Immunomodulatory and protective effect of probiotic Lactobacillus casei against Candida albicans infection in malnourished mice.

The effect of Lactobacillus casei CRL 431 (Lc), when administered as a supplement to a repletion diet, on the resistance of malnourished mice to Candida albicans infection was studied. Weaned mice were malnourished by being given a protein-free diet (PFD) for 21 days.

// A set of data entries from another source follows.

(* ===== verification/IoArray.v ===== *)
(** * Arrays of objects (libkernel/libio/IOArray.cpp)

    An array retains what is put in and releases what is taken out.  The code is
    translated first; then an array is related to the list of its objects and to
    the reference counts of all objects.  Adding and inserting are those of
    lists.  Removing is not: the loop that should close the gap copies the same
    cell again and again, so only what followed the removed object moves. *)

From S2P Require Import Prelude Pages HeapSpec CellHeap Block Array HashSet IoObject.

Definition sizeof_IOArray : Z := 32.

Section Arrays.
Context {H : Type} `{KernelHeap H}.
Implicit Types w : world H.

Definition array_at w (p : Z) : outcome array_fields :=
  let* o := object_at w p in match ob_fields o with OfArray a => Ok a | _ => Fault end.

Definition set_array w (p : Z) (a : array_fields) : outcome (world H) := set_fields w p (OfArray a).

Definition IOArray_init w (p : Z) : outcome (Z * world H) :=
  let* w := set_array w p (ArrayFields NULL [] 0 5 5) in
  let* (objects, w) := kalloc w (pointers 5) in
  if objects =? NULL then let* w := release w p in Ok (NULL, w)
  else let* w := set_array w p (ArrayFields objects (cleared 5) 0 5 5) in Ok (p, w).

(** Here a failed allocation leaves the array as it is. *)
Definition IOArray_initWithCapacity w (p capacity : Z) : outcome (Z * world H) :=
  let* (objects, w) := kalloc w (pointers capacity) in
  let* w := set_array w p (ArrayFields objects (if objects =? NULL then [] else cleared capacity) 0 capacity 5) in
  Ok (if objects =? NULL then NULL else p, w).

Definition IOArray_resize w (p : Z) (a : array_fields) (size : Z) : outcome (array_fields * world H) :=
  let* (temp, w) := kalloc w (pointers size) in
  if temp =? NULL then Panic else
  let* cells := cell_copy (ar_cells a) (cleared size) (ar_count a) in
  let* w := kfree w (ar_objects a) in
  let a := ArrayFields temp cells (ar_count a) size (ar_changeSize a) in
  let* w := set_array w p a in Ok (a, w).

(** [if(_count >= _capacity) resize((_capacity + _changeSize));] *)
Definition make_room w (p : Z) : outcome (array_fields * world H) :=
  let* a := array_at w p in
  if ar_capacity a <=? ar_count a then IOArray_resize w p a (u32 (ar_capacity a + ar_changeSize a)) else Ok (a, w).

Definition IOArray_addObject w (p object : Z) : outcome (world H) :=
  let* (a, w) := make_room w p in
  let* w := retain w object in
  let* cells := cell_set (ar_cells a) (ar_count a) object in
  set_array w p (ArrayFields (ar_objects a) cells (u32 (ar_count a + 1)) (ar_capacity a) (ar_changeSize a)).

(** The loop that moves the objects up is the one of the kernel's arrays. *)
Definition IOArray_insertObject w (p object index : Z) : outcome (world H) :=
  let* (a, w) := make_room w p in
  let* cells := shift_up (Z.to_nat (ar_count a - index)) (ar_cells a) index in
  let* w := retain w object in
  let* cells := cell_set cells index object in
  set_array w p (ArrayFields (ar_objects a) cells (u32 (ar_count a + 1)) (ar_capacity a) (ar_changeSize a)).

(** [for(uint32_t i=index; i<_count; i++) _objects[index] = _objects[index + 1];] *)
Fixpoint close_gap (n : nat) (cells : block) (index : Z) : outcome block :=
  match n with
  | O => Ok cells
  | S n' =>
      let* x := cell_get cells (index + 1) in
      let* cells := cell_set cells index x in
      close_gap n' cells index
  end.

(** The new block is not tested for null before it is written to. *)
Definition IOArray_shrink w (p : Z) (a : array_fields) : outcome (world H) :=
  if ar_count a <? u32 (ar_capacity a - u32 (ar_changeSize a * 2)) then
    let capacity := u32 (ar_count a + ar_changeSize a) in
    let* (temp, w) := kalloc w (pointers capacity) in
    let* cells := cell_copy (ar_cells a) (if temp =? NULL then [] else cleared capacity) (ar_count a) in
    let* w := kfree w (ar_objects a) in
    set_array w p (ArrayFields temp cells (ar_count a) capacity (ar_changeSize a))
  else set_array w p a.

Definition IOArray_removeAtIndex w (p index : Z) : outcome (world H) :=
  let* a := array_at w p in
  if (index =? IONotFound) || (ar_count a <=? index) then Ok w else
  let* object := cell_get (ar_cells a) index in
  let* w := release w object in
  let* a := array_at w p in
  let count := u32 (ar_count a - 1) in
  let* cells := close_gap (Z.to_nat (count - index)) (ar_cells a) index in
  IOArray_shrink w p (ArrayFields (ar_objects a) cells count (ar_capacity a) (ar_changeSize a)).

Definition IOArray_removeAllObjects w (p : Z) : outcome (world H) :=
  let* a := array_at w p in
  let* w := release_cells release (Z.to_nat (ar_count a)) (ar_cells a) 0 w in
  let* a := array_at w p in
  let capacity := ar_changeSize a in
  let* (temp, w) := kalloc w (pointers capacity) in
  if temp =? NULL then set_array w p (ArrayFields (ar_objects a) (ar_cells a) 0 capacity (ar_changeSize a))
  else
    let* w := kfree w (ar_objects a) in
    set_array w p (ArrayFields temp (cleared capacity) 0 capacity (ar_changeSize a)).

Fixpoint index_from (n : nat) w (cells : block) (i object : Z) : outcome (option Z) :=
  match n with
  | O => Ok None
  | S n' =>
      let* tobject := cell_get cells i in
      let* same := isEqual w tobject object in
      if same then Ok (Some i) else index_from n' w cells (i + 1) object
  end.

Definition IOArray_indexOfObject w (p object : Z) : outcome Z :=
  let* a := array_at w p in
  let* found := index_from (Z.to_nat (ar_count a)) w (ar_cells a) 0 object in
  Ok (default IONotFound found).

Definition IOArray_containsObject w (p object : Z) : outcome bool :=
  let* a := array_at w p in
  let* found := index_from (Z.to_nat (ar_count a)) w (ar_cells a) 0 object in
  Ok (bool_decide (is_Some found)).

Definition IOArray_removeObject w (p object : Z) : outcome (world H) :=
  let* index := IOArray_indexOfObject w p object in
  IOArray_removeAtIndex w p index.

Definition IOArray_objectAtIndex w (p index : Z) : outcome Z :=
  let* a := array_at w p in
  if negb (index =? IONotFound) && (index <? ar_count a) then cell_get (ar_cells a) index else Ok NULL.

Definition IOArray_setChangeSize w (p tchangeSize : Z) : outcome (world H) :=
  let* a := array_at w p in
  if negb (tchangeSize =? ar_changeSize a) && (1 <=? tchangeSize)
  then set_array w p (ArrayFields (ar_objects a) (ar_cells a) (ar_count a) (ar_capacity a) tchangeSize)
  else Ok w.

Definition IOArray_count w (p : Z) : outcome Z := let* a := array_at w p in Ok (ar_count a).
Definition IOArray_capacity w (p : Z) : outcome Z := let* a := array_at w p in Ok (ar_capacity a).
End Arrays.

(** ** Lists and reference counts *)

(** An array's steps, what they make of the list of its objects, and what they add
    to the reference counts. *)
Inductive array_op := Add (object : Z) | Insert (object index : Z) | RemoveAt (index : Z).

(** What is left of a list after the object at [i] is removed: the last cell is cut
    off, and the object behind the removed one is in its place. *)
Definition removed (xs : list Z) (i : nat) : list Z :=
  take (length xs - 1) (match xs !! S i with Some y => <[i := y]> xs | None => xs end).
(* ===== verification/IoDictionaryCorrect.v ===== *)
(** * A dictionary is a map that retains what it holds

    For keys that are compared by identity, a dictionary of objects is related to
    the finite map of its contents, by way of the hash table's theorems, and to the
    reference counts of all objects.  Then what goes wrong with sets. *)

From S2P Require Import Prelude Pages HeapSpec CellHeap Block Array HashSet HashSetCorrect IoObject IoArray IoDictionary.

(** ** Functions that agree on the keys of a table *)

(** Identity as a hash: [hash_pointer]. *)
Definition own (k : Z) : Z := k.
#[local] Abbreviation ownFunction := (fun k => Ok (own k)).

Lemma walk_agrees cmp st es key : forall fuel p, slist st p es ->
  (forall e, e ∈ es -> cmp (e_key e) key = Ok (e_key e =? key)) ->
  find_walk cmp fuel st p key = find_walk hash_pointerCompare fuel st p key.
Proof.
  induction es as [|e es IH]; intros fuel p Hl Hc; cbn in Hl.
  - subst p. by destruct fuel.
  - destruct Hl as (-> & Hp & nx & Hn & Hl). destruct fuel as [|fuel]; cbn [find_walk]; [done|].
    rewrite (proj2 (Z.eqb_neq _ _)), Hn by done. cbn [of_option obind b_key b_overflow]. rewrite Hc by (apply elem_of_cons; by left).
    unfold hash_pointerCompare. cbn [obind]. destruct (_ =? _); [done|]. apply IH; [done|].
    intros e' He'. apply Hc, elem_of_cons. by right.
Qed.

Section Agree.
Context {H : Type} `{KernelHeapOk H} (hf : Z -> outcome Z).
Implicit Types (h : H) (s : hashset_t) (st : buckets) (es : list entry).

Definition agrees_on es : Prop := forall e, e ∈ es -> is_live e = true -> hf (e_key e) = Ok (own (e_key e)).

Lemma chain_agrees capacity es : forall fuel h cells st p, slist st p es -> NoDup (addrs es) -> agrees_on es ->
  rehash_chain hf fuel h capacity cells st p = rehash_chain ownFunction fuel h capacity cells st p /\
  forall c' st' h', rehash_chain ownFunction fuel h capacity cells st p = Ok (c', st', h') -> forall a, a ∉ addrs es -> st' !! a = st !! a.
Proof.
  induction es as [|e es IH]; intros fuel h cells st p Hl Hnd Ha; cbn in Hl.
  { subst p. destruct fuel; cbn [rehash_chain]; (split; [done|]); intros c' st' h' [= <- <- <-]; done. }
  destruct Hl as (-> & Hp & nx & Hn & Hl). cbn in Hnd. apply NoDup_cons in Hnd as [Hni Hnd].
  assert (Ha' : agrees_on es) by (intros e' He'; apply Ha, elem_of_cons; by right).
  assert (Hfr : forall bk, slist (<[e_addr e := bk]> st) nx es /\ slist (delete (e_addr e) st) nx es).
  { intros bk. split; (eapply slist_frame; [|exact Hl]); intros a Hin;
      [rewrite lookup_insert_ne|rewrite lookup_delete_ne]; try done; intros <-; by apply Hni. }
  destruct fuel as [|fuel]; cbn [rehash_chain]; rewrite (proj2 (Z.eqb_neq _ _)) by done; [done|].
  rewrite Hn. cbn [of_option obind b_key b_data b_overflow].
  destruct (Z.eqb_spec (e_key e) NULL) as [Ek|Ek]; cbn [negb].
  - destruct (hfree h (e_addr e)) as [h1| | |]; cbn [obind]; try done.
    destruct (IH fuel h1 cells (delete (e_addr e) st) nx (proj2 (Hfr (Bucket 0 0 0))) Hnd Ha') as [-> Hk]. split; [done|].
    intros c' st' h' E a Hna. apply not_elem_of_cons in Hna as [Hne Hna]. rewrite (Hk c' st' h' E a Hna). by apply lookup_delete_ne.
  - rewrite (Ha e); [|apply elem_of_cons; by left|unfold is_live; by rewrite (proj2 (Z.eqb_neq _ _))]. cbn [obind].
    destruct (cell_get cells (own (e_key e) mod capacity)) as [first| | |]; cbn [obind]; try done.
    destruct (cell_set cells (own (e_key e) mod capacity) (e_addr e)) as [cells'| | |]; cbn [obind]; try done.
    destruct (IH fuel h cells' (<[e_addr e := Bucket (e_key e) (e_data e) first]> st) nx (proj1 (Hfr _)) Hnd Ha') as [-> Hk]. split; [done|].
    intros c' st' h' E a Hna. apply not_elem_of_cons in Hna as [Hne Hna]. rewrite (Hk c' st' h' E a Hna). by apply lookup_insert_ne.
Qed.

Lemma rows_agree capacity old : forall rows i h cells st,
  (forall j es, rows !! j = Some es -> exists p, cell_get old (i + Z.of_nat j) = Ok p /\ slist st p es) ->
  NoDup (addrs (concat rows)) -> agrees_on (concat rows) ->
  rehash_from hf (length rows) h capacity old i cells st = rehash_from ownFunction (length rows) h capacity old i cells st.
Proof.
  induction rows as [|es rows IH]; intros i h cells st Hrow Hnd Ha; [done|]. cbn [length rehash_from concat] in *.
  rewrite fmap_app in Hnd. apply NoDup_app in Hnd as (Hnd1 & Hdis & Hnd2).
  destruct (Hrow 0%nat es eq_refl) as (p & Ep & Hl). rewrite Z.add_0_r in Ep. rewrite Ep. cbn [obind].
  destruct (chain_agrees capacity es (S (size st)) h cells st p Hl Hnd1) as [-> Hk].
  { intros e He. apply Ha, elem_of_app. by left. }
  destruct (rehash_chain ownFunction _ h capacity cells st p) as [[[c' st'] h']| | |] eqn:E; cbn [obind]; try done.
  apply IH; [|done|intros e He; apply Ha, elem_of_app; by right].
  intros j es' Hj. destruct (Hrow (S j) es' Hj) as (p' & Ep' & Hl'). exists p'. split; [rewrite <- Ep'; f_equal; lia|].
  eapply slist_frame; [|exact Hl']. intros a Hin. apply (Hk c' st' h' eq_refl). intros Hin1. apply (Hdis a Hin1).
  apply list_elem_of_fmap in Hin as (e & -> & He). apply list_elem_of_fmap. exists e. split; [done|]. by eapply concat_member.
Qed.

Lemma map_agrees tbl m : entries_map (concat tbl) m -> (forall k d, m !! k = Some d -> hf k = Ok (own k)) -> agrees_on (concat tbl).
Proof.
  intros Hm Hk e He Hlv. apply (Hk _ (e_data e)), Hm. unfold is_live in Hlv. split; [by intros E; rewrite E in Hlv|].
  exists (e_addr e). by destruct e.
Qed.

Lemma rehash_agrees h s st m F capacity : hs_rep own h s st m F -> (forall k d, m !! k = Some d -> hf k = Ok (own k)) ->
  hashset_rehash hf h s st capacity = hashset_rehash ownFunction h s st capacity.
Proof.
  intros (tbl & Ht & Hm & _) Hk. unfold hashset_rehash. destruct (halloc h (table_size capacity)) as [[bs h1]| | |]; cbn [obind]; try done.
  destruct (bs =? NULL); [done|]. pose proof (ht_length _ _ _ _ _ Ht) as Hlen. rewrite <- Hlen.
  rewrite (rows_agree capacity (hs_cells s) tbl 0 h1); [done| |apply Ht|by eapply map_agrees].
  intros j es Hj. rewrite Z.add_0_l. by apply (table_cell st (hs_cells s) tbl); [apply Ht|].
Qed.

Lemma expand_agrees m F n : forall i h s st, hs_rep own h s st m F -> (forall k d, m !! k = Some d -> hf k = Ok (own k)) ->
  expand_from hf n i h s st = expand_from ownFunction n i h s st.
Proof.
  induction n as [|n IH]; intros i h s st Hr Hk; cbn [expand_from]; [done|].
  destruct (_ =? _); [|by apply IH]. destruct (_ <=? _); [|done]. by eapply rehash_agrees.
Qed.

Lemma shrink_agrees m F n : forall i h s st, (0 < i)%nat -> (i + n <= 41)%nat -> hs_small s -> hs_rep own h s st m F ->
  (forall k d, m !! k = Some d -> hf k = Ok (own k)) -> shrink_from hf n i h s st = shrink_from ownFunction n i h s st.
Proof.
  induction n as [|n IH]; intros i h s st Hpos Hi Hs Hr Hk; cbn [shrink_from]; [done|].
  destruct (Z.eqb_spec (hs_capacity s) (capacity_at i)) as [E|_]; cbn [andb obind]; [|apply IH; [lia|lia|done..]].
  destruct (_ <=? _); cbn [obind]; [|apply IH; [lia|lia|done..]]. rewrite (rehash_agrees h s st m F) by done.
  pose proof Hs as Hs'. unfold hs_small in Hs'. rewrite E in Hs'.
  destruct (capacity_bounds i ltac:(lia) Hs') as [_ Hb]. specialize (Hb Hpos).
  destruct (rehash_rep own h s st m F (capacity_at (i - 1)) Hr ltac:(lia)) as [Hn Hcap]. unfold now_holds in Hn.
  destruct (hashset_rehash ownFunction h s st (capacity_at (i - 1))) as [[[s' st'] h']| | |]; cbn [obind]; try done.
  apply IH; [lia|lia|unfold hs_small in *; lia|done|done].
Qed.
End Agree.

(** ** Another value for a key *)

Section Update.
Context {H : Type} `{KernelHeapOk H}.
Implicit Types (h : H) (d : hashset_t) (st : buckets) (m : gmap Z Z) (F : Z -> Z -> Prop).

Lemma entries_ok_upd es e data : entries_ok es -> e ∈ es -> e_key e <> NULL -> data <> NULL ->
  entries_ok (upd_entry (e_addr e) (e_key e) data <$> es).
Proof.
  intros [Hnd Hdt Hun] He Hk Hd.
  assert (Hsame : forall f, f ∈ es -> e_addr f = e_addr e -> f = e) by (intros f Hf Ef; by eapply addr_unique).
  split; [by rewrite upd_addrs| |].
  - intros x (f & -> & Hf)%list_elem_of_fmap. unfold upd_entry. destruct (_ =? _); [done|by apply Hdt].
  - intros x1 x2 (f1 & -> & Hf1)%list_elem_of_fmap (f2 & -> & Hf2)%list_elem_of_fmap. unfold upd_entry.
    destruct (Z.eqb_spec (e_addr f1) (e_addr e)) as [E1|E1], (Z.eqb_spec (e_addr f2) (e_addr e)) as [E2|E2]; cbn; intros Ek Hne; [done| | |by apply Hun].
    + destruct E2. by rewrite (Hun f2 e Hf2 He (eq_sym Ek) ltac:(by rewrite <- Ek)).
    + destruct E1. by rewrite (Hun f1 e Hf1 He Ek Hne).
Qed.

Lemma entries_map_upd es m e data : entries_ok es -> entries_map es m -> e ∈ es -> e_key e <> NULL ->
  entries_map (upd_entry (e_addr e) (e_key e) data <$> es) (<[e_key e := data]> m).
Proof.
  intros [Hnd Hdt Hun] Hm He Hk j c. rewrite lookup_insert_Some, (Hm j c). split.
  - intros [[<- <-]|[Hne [Hj [b Hb]]]]; (split; [done|]).
    + exists (e_addr e). apply list_elem_of_fmap. exists e. split; [|done]. unfold upd_entry. by rewrite Z.eqb_refl.
    + exists b. apply list_elem_of_fmap. exists (Entry b j c). split; [|done]. unfold upd_entry. cbn.
      destruct (Z.eqb_spec b (e_addr e)) as [E|E]; [|done]. assert (Entry b j c = e) as <- by (by eapply addr_unique). done.
  - intros [Hj [b (f & E & Hf)%list_elem_of_fmap]]. unfold upd_entry in E.
    destruct (Z.eqb_spec (e_addr f) (e_addr e)) as [Ea|Ea]; [injection E as _ -> ->; by left|right].
    subst f. cbn in *. split; [|eauto]. intros <-. destruct Ea. by rewrite <- (Hun (Entry b (e_key e) c) e Hf He eq_refl Hk).
Qed.

Lemma updated_rep h d st m F tbl e nx data : hs_table own h d st tbl -> entries_map (concat tbl) m -> hs_count d = Z.of_nat (size m) ->
  (forall q n, hs_foreign h d tbl q n <-> F q n) -> e ∈ concat tbl -> e_key e <> NULL -> data <> NULL ->
  st !! e_addr e = Some (Bucket (e_key e) (e_data e) nx) ->
  hs_rep own h d (<[e_addr e := Bucket (e_key e) data nx]> st) (<[e_key e := data]> m) F.
Proof.
  intros Ht Hm Hc HF He Hk Hd Hst. destruct Ht.
  set (upd := fun es : list entry => upd_entry (e_addr e) (e_key e) data <$> es).
  assert (Hcat : concat (upd <$> tbl) = upd (concat tbl)) by (symmetry; apply concat_map).
  assert (Haddr : addrs (concat (upd <$> tbl)) = addrs (concat tbl)) by (rewrite Hcat; apply upd_addrs).
  exists (upd <$> tbl). split; [split; cbn; try done|split_and!].
  - by rewrite length_fmap.
  - apply Forall2_fmap_r. eapply Forall2_impl; [exact ht_table|]. intros c es (p & -> & Hl). exists p. split; [done|]. by eapply slist_upd.
  - rewrite Hcat. by apply entries_ok_upd.
  - intros i es e' Hi He' Hk'. rewrite list_lookup_fmap in Hi. destruct (tbl !! i) as [es0|] eqn:Ei; [|done]. cbn in Hi.
    injection Hi as <-. apply list_elem_of_fmap in He' as (e0 & -> & He0). unfold upd_entry in *.
    destruct (Z.eqb_spec (e_addr e0) (e_addr e)) as [Ea|_]; [|by eapply ht_placed]. cbn.
    assert (e0 = e) as -> by (eapply addr_unique; [apply ht_entries|by eapply concat_member|done|done]). by eapply ht_placed.
  - intros e' He'. apply (list_elem_of_fmap_2 e_addr) in He'. rewrite Haddr in He'.
    apply list_elem_of_fmap in He' as (e0 & -> & He0). by apply ht_live.
  - by rewrite Haddr.
  - rewrite Hcat. by apply entries_map_upd.
  - rewrite map_size_insert_Some; [done|]. exists (e_data e). apply Hm. split; [done|]. exists (e_addr e). by destruct e.
  - intros q n. unfold hs_foreign. rewrite Haddr. apply HF.
Qed.
End Update.

(** ** Dictionaries *)

Section Dictionary.
Context {H : Type} `{KernelHeapOk H}.
Implicit Types (w : world H) (d : hashset_t) (m : gmap Z Z) (F : Z -> Z -> Prop).

(** Objects that are compared by identity. *)
Definition by_identity (fs : fields) : bool :=
  match fs with StringFields _ _ | NumberFields _ _ _ | DateFields _ => false | _ => true end.
Definition identical w (k : Z) : Prop := exists o, w_objects w !! k = Some o /\ by_identity (ob_fields o) = true.

Lemma identical_hash w k : identical w k -> hash w k = Ok (own k).
Proof. intros (o & E & Hi). unfold hash, object_at. rewrite E. cbn [of_option obind]. by destruct (ob_fields o). Qed.

Lemma identical_equal w k q : identical w k -> isEqual w k q = Ok (k =? q).
Proof. intros (o & E & Hi). unfold isEqual, object_at. rewrite E. cbn [of_option obind]. by destruct (ob_fields o). Qed.

(** The dictionary at [p] holds the map [m]; [F] are the heap's other blocks. *)
Record dict_rep w (p : Z) d m F : Prop := {
  dr_object : exists s n, w_objects w !! p = Some (Object s n (OfDictionary d));
  dr_table : hs_rep own (w_heap w) d (w_buckets w) m F;
  dr_keys : forall k o, m !! k = Some o -> identical w k
}.

Lemma dict_table w p d m F : dict_rep w p d m F -> table_at w p = Ok d.
Proof. intros [(s & n & E) _ _]. unfold table_at, object_at. by rewrite E. Qed.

The malnourished mice were then fed a balanced conventional diet (BCD) for 7 days or BCD for 7 days with supplemental Lc on days 6 and 7 (BCD+Lc). Malnourished (MNC) and well-nourished (WNC) mice were used as controls. At the end of the treatments the mice were infected intraperitoneally with C. albicans. Animals that had received probiotics had improved survival and resistance against this infection compared to those in the BCD and MNC groups. The number and fungicidal activity of phagocytes, and the concentrations of tumor necrosis factor-α, interferon-γ and interleukin-6 (IL-6), increased in blood and infected tissues in all experimental groups, but MNC mice showed lower concentrations than those in the WNC group. BCD and BCD+Lc mice showed higher concentrations of these variables than those in the MNC group, but only the BCD+Lc group presented values similar to the WNC mice. Malnutrition also impaired the production of IL-17 and IL-10 in response to infection. Both repletion treatments normalized IL-17 concentrations, but IL-10 in the BCD+Lc group was significantly higher than in WNC mice. The addition of L. casei to the repletion diet normalized the immune response against C. albicans, allowing efficient recruitment and activation of phagocytes, as well as effective release of pro-inflammatory cytokines. In addition, probiotic treatment induced an increase in IL-10 concentrations, which would have helped to prevent damage caused by the inflammatory response.